_Work task_:
Restate word for word the lines in the listing below, starting at the line containing "reward is the" and ending at the line containing "unfold _step.", both included; leave out the rest.

Exercise data Block Start

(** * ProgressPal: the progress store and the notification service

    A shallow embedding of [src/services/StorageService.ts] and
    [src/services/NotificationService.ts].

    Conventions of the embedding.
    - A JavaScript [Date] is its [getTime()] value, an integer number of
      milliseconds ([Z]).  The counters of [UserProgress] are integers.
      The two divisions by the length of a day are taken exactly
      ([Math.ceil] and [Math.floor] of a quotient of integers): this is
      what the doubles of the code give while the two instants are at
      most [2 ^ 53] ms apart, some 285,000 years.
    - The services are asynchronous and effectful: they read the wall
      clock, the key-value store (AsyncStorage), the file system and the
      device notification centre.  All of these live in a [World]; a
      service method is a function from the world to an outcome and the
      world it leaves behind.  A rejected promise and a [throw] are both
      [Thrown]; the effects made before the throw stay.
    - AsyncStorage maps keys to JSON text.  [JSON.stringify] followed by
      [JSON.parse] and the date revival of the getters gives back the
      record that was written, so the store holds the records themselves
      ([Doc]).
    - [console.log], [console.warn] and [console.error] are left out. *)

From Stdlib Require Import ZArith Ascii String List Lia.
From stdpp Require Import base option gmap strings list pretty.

Exercise data Block End
Exercise data Block Start

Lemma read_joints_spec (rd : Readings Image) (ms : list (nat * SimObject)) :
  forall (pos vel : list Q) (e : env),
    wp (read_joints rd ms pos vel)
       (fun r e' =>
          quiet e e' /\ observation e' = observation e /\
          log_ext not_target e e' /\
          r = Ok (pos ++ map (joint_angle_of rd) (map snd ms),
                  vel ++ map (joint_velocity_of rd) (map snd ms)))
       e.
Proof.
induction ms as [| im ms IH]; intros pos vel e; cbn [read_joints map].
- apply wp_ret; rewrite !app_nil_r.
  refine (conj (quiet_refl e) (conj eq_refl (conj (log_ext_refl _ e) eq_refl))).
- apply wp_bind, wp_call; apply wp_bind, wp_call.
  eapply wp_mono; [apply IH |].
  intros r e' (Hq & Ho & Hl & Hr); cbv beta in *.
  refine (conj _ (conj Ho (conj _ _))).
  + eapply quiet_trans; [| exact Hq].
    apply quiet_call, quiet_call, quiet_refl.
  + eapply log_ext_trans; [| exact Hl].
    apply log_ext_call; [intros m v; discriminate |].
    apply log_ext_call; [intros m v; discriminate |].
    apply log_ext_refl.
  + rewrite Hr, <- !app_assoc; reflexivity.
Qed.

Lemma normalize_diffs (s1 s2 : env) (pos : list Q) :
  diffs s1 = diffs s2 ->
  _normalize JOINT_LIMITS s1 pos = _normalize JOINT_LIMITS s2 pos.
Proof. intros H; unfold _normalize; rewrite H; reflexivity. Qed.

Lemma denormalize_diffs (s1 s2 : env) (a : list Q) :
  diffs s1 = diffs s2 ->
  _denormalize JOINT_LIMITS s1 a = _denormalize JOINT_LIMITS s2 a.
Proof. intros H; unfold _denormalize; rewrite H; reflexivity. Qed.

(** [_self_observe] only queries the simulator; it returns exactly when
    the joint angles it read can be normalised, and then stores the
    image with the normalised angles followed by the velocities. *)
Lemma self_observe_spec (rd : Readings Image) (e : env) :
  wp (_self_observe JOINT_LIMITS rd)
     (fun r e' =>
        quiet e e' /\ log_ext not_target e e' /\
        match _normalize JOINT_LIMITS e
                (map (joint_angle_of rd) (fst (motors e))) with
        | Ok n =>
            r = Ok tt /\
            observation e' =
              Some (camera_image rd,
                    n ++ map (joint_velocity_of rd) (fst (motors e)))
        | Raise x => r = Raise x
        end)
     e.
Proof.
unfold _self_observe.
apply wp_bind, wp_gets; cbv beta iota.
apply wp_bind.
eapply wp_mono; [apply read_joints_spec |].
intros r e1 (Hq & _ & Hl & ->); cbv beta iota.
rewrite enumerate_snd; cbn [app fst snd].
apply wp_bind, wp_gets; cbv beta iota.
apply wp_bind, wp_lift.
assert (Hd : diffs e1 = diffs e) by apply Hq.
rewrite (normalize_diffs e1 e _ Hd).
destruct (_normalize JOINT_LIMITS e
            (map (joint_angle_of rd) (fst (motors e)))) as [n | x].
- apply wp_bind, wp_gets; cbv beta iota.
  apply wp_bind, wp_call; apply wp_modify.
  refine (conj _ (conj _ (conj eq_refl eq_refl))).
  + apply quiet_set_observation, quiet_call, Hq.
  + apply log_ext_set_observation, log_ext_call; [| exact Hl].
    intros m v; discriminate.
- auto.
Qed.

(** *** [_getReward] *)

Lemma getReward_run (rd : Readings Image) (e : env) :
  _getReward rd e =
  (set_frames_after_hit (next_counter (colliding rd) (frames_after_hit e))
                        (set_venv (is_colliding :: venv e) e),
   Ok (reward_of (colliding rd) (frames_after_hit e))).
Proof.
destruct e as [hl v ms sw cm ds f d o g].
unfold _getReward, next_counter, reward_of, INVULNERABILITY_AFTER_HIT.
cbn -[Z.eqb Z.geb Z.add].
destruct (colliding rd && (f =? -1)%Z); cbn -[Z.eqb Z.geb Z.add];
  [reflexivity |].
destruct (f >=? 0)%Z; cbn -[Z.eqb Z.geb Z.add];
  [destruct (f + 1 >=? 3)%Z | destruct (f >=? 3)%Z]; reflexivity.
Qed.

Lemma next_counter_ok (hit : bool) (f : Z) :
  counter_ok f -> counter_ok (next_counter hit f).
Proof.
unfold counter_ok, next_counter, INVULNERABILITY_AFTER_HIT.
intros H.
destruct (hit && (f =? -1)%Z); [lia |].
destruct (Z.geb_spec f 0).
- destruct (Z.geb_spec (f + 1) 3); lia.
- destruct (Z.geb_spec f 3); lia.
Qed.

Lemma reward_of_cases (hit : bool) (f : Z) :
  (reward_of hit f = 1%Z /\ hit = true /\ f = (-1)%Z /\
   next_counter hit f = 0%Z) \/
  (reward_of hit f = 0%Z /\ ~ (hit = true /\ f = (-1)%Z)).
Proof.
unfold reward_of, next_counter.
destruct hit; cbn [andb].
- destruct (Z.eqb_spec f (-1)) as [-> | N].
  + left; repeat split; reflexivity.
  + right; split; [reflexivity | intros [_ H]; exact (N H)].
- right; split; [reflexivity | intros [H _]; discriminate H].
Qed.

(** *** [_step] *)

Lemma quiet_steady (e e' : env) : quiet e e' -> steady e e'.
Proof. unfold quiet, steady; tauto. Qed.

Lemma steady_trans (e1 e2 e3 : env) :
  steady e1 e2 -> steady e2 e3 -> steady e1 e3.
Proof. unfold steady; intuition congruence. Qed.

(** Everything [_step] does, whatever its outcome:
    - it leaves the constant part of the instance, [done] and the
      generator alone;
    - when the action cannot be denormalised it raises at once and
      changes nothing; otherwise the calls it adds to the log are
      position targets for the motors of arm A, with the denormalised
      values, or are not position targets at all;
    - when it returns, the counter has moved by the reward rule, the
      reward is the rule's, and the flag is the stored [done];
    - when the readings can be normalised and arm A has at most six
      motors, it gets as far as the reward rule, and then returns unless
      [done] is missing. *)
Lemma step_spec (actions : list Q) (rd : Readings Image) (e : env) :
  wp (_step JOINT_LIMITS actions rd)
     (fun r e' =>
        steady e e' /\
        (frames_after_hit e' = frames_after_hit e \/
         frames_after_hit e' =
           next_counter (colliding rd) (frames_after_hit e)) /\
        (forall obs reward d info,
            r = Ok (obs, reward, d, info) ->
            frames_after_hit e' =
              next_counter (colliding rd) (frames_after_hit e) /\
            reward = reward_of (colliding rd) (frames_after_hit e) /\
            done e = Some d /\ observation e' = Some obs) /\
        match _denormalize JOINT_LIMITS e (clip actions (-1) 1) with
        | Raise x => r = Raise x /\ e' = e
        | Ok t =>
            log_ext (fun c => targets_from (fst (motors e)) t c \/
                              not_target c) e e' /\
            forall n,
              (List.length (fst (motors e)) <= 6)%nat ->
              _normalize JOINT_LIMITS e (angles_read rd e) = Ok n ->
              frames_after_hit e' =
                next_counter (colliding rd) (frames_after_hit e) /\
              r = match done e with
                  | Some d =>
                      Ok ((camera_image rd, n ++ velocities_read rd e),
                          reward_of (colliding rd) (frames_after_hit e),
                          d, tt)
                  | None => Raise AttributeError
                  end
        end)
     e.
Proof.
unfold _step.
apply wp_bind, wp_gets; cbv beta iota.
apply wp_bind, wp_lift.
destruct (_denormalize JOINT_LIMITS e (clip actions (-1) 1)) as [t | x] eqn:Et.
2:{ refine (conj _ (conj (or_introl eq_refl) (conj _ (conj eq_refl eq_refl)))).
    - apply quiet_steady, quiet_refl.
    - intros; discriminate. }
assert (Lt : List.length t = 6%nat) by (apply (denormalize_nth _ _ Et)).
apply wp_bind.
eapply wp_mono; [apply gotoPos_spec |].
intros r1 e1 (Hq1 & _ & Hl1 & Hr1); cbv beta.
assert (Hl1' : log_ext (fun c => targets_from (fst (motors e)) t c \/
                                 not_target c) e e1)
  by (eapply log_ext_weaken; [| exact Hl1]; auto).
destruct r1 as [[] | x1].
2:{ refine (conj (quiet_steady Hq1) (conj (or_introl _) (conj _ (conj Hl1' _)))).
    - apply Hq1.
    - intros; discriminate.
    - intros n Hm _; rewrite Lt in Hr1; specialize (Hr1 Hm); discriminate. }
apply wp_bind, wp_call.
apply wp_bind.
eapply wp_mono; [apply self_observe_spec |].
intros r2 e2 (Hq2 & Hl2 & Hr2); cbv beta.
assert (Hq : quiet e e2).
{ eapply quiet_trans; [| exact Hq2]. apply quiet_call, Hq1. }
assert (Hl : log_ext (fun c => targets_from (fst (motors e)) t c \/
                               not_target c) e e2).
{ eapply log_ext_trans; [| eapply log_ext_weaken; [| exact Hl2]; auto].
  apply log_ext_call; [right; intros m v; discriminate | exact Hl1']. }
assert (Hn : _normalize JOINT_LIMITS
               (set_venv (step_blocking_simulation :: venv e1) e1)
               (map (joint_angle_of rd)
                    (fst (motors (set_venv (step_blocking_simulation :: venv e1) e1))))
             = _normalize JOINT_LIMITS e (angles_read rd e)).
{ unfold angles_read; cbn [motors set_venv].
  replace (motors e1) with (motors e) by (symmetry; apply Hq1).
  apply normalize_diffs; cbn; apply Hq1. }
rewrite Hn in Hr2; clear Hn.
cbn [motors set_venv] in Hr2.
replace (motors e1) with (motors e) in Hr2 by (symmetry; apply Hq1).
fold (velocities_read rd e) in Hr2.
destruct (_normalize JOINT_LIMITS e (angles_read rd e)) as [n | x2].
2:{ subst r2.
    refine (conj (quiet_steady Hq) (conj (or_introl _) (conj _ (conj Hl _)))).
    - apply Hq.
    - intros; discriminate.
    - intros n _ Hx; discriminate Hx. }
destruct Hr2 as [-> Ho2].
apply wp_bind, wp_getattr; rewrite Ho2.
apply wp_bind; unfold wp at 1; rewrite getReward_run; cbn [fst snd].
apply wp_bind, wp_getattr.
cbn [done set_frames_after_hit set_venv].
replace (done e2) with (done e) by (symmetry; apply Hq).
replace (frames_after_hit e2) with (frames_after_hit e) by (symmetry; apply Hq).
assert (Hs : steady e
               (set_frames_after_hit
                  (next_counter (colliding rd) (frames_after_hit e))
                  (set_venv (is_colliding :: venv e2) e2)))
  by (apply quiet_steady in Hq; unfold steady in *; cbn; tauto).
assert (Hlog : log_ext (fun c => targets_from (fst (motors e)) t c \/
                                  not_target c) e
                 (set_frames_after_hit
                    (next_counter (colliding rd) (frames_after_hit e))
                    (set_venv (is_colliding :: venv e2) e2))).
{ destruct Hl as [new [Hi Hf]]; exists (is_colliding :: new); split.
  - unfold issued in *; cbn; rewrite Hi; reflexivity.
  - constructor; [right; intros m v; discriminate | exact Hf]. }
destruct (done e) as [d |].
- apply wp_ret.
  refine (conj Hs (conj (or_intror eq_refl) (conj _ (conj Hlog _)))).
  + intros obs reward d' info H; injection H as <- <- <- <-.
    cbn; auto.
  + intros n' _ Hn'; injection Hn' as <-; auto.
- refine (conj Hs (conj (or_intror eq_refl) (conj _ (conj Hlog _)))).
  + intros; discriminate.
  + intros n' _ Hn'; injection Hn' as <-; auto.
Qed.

Exercise data Block End

_Exercise result_:
      reward is the rule's, and the flag is the stored [done];
    - when the readings can be normalised and arm A has at most six
      motors, it gets as far as the reward rule, and then returns unless
      [done] is missing. *)
Lemma step_spec (actions : list Q) (rd : Readings Image) (e : env) :
  wp (_step JOINT_LIMITS actions rd)
     (fun r e' =>
        steady e e' /\
        (frames_after_hit e' = frames_after_hit e \/
         frames_after_hit e' =
           next_counter (colliding rd) (frames_after_hit e)) /\
        (forall obs reward d info,
            r = Ok (obs, reward, d, info) ->
            frames_after_hit e' =
              next_counter (colliding rd) (frames_after_hit e) /\
            reward = reward_of (colliding rd) (frames_after_hit e) /\
            done e = Some d /\ observation e' = Some obs) /\
        match _denormalize JOINT_LIMITS e (clip actions (-1) 1) with
        | Raise x => r = Raise x /\ e' = e
        | Ok t =>
            log_ext (fun c => targets_from (fst (motors e)) t c \/
                              not_target c) e e' /\
            forall n,
              (List.length (fst (motors e)) <= 6)%nat ->
              _normalize JOINT_LIMITS e (angles_read rd e) = Ok n ->
              frames_after_hit e' =
                next_counter (colliding rd) (frames_after_hit e) /\
              r = match done e with
                  | Some d =>
                      Ok ((camera_image rd, n ++ velocities_read rd e),
                          reward_of (colliding rd) (frames_after_hit e),
                          d, tt)
                  | None => Raise AttributeError
                  end
        end)
     e.
Proof.
unfold _step.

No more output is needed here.